◆ WORK ORDER ◆
Of the lines below, write out exactly those from the line with "From Stdlib Require Import ZArith" through the line with "(** [a || b] where [a] may be [undefined]. *)", both included, and skip the rest.

◆ AVAILABLE DATA ◆
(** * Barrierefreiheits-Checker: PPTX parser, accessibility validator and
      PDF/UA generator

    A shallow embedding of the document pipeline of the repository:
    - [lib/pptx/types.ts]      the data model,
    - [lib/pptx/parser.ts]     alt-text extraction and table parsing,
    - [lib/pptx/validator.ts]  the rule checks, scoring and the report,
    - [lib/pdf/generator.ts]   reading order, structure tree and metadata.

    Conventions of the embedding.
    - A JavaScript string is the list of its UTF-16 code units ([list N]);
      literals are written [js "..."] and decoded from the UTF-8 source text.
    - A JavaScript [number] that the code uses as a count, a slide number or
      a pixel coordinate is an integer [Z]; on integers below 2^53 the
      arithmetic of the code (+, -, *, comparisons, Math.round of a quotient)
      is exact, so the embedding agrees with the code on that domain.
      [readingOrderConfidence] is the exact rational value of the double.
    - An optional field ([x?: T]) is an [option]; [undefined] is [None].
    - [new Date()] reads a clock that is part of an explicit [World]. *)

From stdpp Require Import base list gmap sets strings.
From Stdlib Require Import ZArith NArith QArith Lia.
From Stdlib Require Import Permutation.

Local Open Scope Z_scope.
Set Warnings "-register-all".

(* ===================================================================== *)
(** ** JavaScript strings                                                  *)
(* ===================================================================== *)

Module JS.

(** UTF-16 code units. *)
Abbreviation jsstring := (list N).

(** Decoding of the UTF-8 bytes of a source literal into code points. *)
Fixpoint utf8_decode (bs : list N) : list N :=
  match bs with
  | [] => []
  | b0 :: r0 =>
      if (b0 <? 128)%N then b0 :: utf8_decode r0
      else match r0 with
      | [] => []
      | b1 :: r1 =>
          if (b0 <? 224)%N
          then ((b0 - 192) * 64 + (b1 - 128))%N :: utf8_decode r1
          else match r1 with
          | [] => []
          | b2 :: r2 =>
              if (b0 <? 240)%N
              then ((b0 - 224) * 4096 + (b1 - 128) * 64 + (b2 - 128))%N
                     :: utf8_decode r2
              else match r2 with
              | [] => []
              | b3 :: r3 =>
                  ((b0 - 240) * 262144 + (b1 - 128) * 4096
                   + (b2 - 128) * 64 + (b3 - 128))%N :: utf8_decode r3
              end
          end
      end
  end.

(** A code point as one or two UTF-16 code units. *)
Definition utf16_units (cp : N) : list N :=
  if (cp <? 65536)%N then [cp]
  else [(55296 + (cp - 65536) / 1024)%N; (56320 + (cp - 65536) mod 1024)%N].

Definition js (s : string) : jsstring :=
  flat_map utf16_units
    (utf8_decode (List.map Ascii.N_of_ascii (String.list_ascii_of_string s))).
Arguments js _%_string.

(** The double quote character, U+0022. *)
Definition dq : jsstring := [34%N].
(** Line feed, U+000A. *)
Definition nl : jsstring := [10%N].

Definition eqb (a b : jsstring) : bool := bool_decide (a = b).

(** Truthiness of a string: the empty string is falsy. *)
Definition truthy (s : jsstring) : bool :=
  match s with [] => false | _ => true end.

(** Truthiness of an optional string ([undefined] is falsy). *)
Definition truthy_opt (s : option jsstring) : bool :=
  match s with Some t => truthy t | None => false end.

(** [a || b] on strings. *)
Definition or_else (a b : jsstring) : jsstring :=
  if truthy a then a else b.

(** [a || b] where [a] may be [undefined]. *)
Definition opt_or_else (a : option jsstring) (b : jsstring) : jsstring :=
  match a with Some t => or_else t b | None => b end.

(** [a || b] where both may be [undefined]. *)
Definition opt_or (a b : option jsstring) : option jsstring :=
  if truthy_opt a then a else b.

◆ WORKED SOLUTION ◆
From Stdlib Require Import ZArith NArith QArith Lia.
From Stdlib Require Import Permutation.

Local Open Scope Z_scope.
Set Warnings "-register-all".

(* ===================================================================== *)
(** ** JavaScript strings                                                  *)
(* ===================================================================== *)

Module JS.

(** UTF-16 code units. *)
Abbreviation jsstring := (list N).

(** Decoding of the UTF-8 bytes of a source literal into code points. *)
Fixpoint utf8_decode (bs : list N) : list N :=
  match bs with
  | [] => []
  | b0 :: r0 =>
      if (b0 <? 128)%N then b0 :: utf8_decode r0
      else match r0 with
      | [] => []
      | b1 :: r1 =>
          if (b0 <? 224)%N
          then ((b0 - 192) * 64 + (b1 - 128))%N :: utf8_decode r1
          else match r1 with
          | [] => []
          | b2 :: r2 =>
              if (b0 <? 240)%N
              then ((b0 - 224) * 4096 + (b1 - 128) * 64 + (b2 - 128))%N
                     :: utf8_decode r2
              else match r2 with
              | [] => []
              | b3 :: r3 =>
                  ((b0 - 240) * 262144 + (b1 - 128) * 4096
                   + (b2 - 128) * 64 + (b3 - 128))%N :: utf8_decode r3
              end
          end
      end
  end.

(** A code point as one or two UTF-16 code units. *)
Definition utf16_units (cp : N) : list N :=
  if (cp <? 65536)%N then [cp]
  else [(55296 + (cp - 65536) / 1024)%N; (56320 + (cp - 65536) mod 1024)%N].

Definition js (s : string) : jsstring :=
  flat_map utf16_units
    (utf8_decode (List.map Ascii.N_of_ascii (String.list_ascii_of_string s))).
Arguments js _%_string.

(** The double quote character, U+0022. *)
Definition dq : jsstring := [34%N].
(** Line feed, U+000A. *)
Definition nl : jsstring := [10%N].

Definition eqb (a b : jsstring) : bool := bool_decide (a = b).

(** Truthiness of a string: the empty string is falsy. *)
Definition truthy (s : jsstring) : bool :=
  match s with [] => false | _ => true end.

(** Truthiness of an optional string ([undefined] is falsy). *)
Definition truthy_opt (s : option jsstring) : bool :=
  match s with Some t => truthy t | None => false end.

(** [a || b] on strings. *)
Definition or_else (a b : jsstring) : jsstring :=
  if truthy a then a else b.

(** [a || b] where [a] may be [undefined]. *)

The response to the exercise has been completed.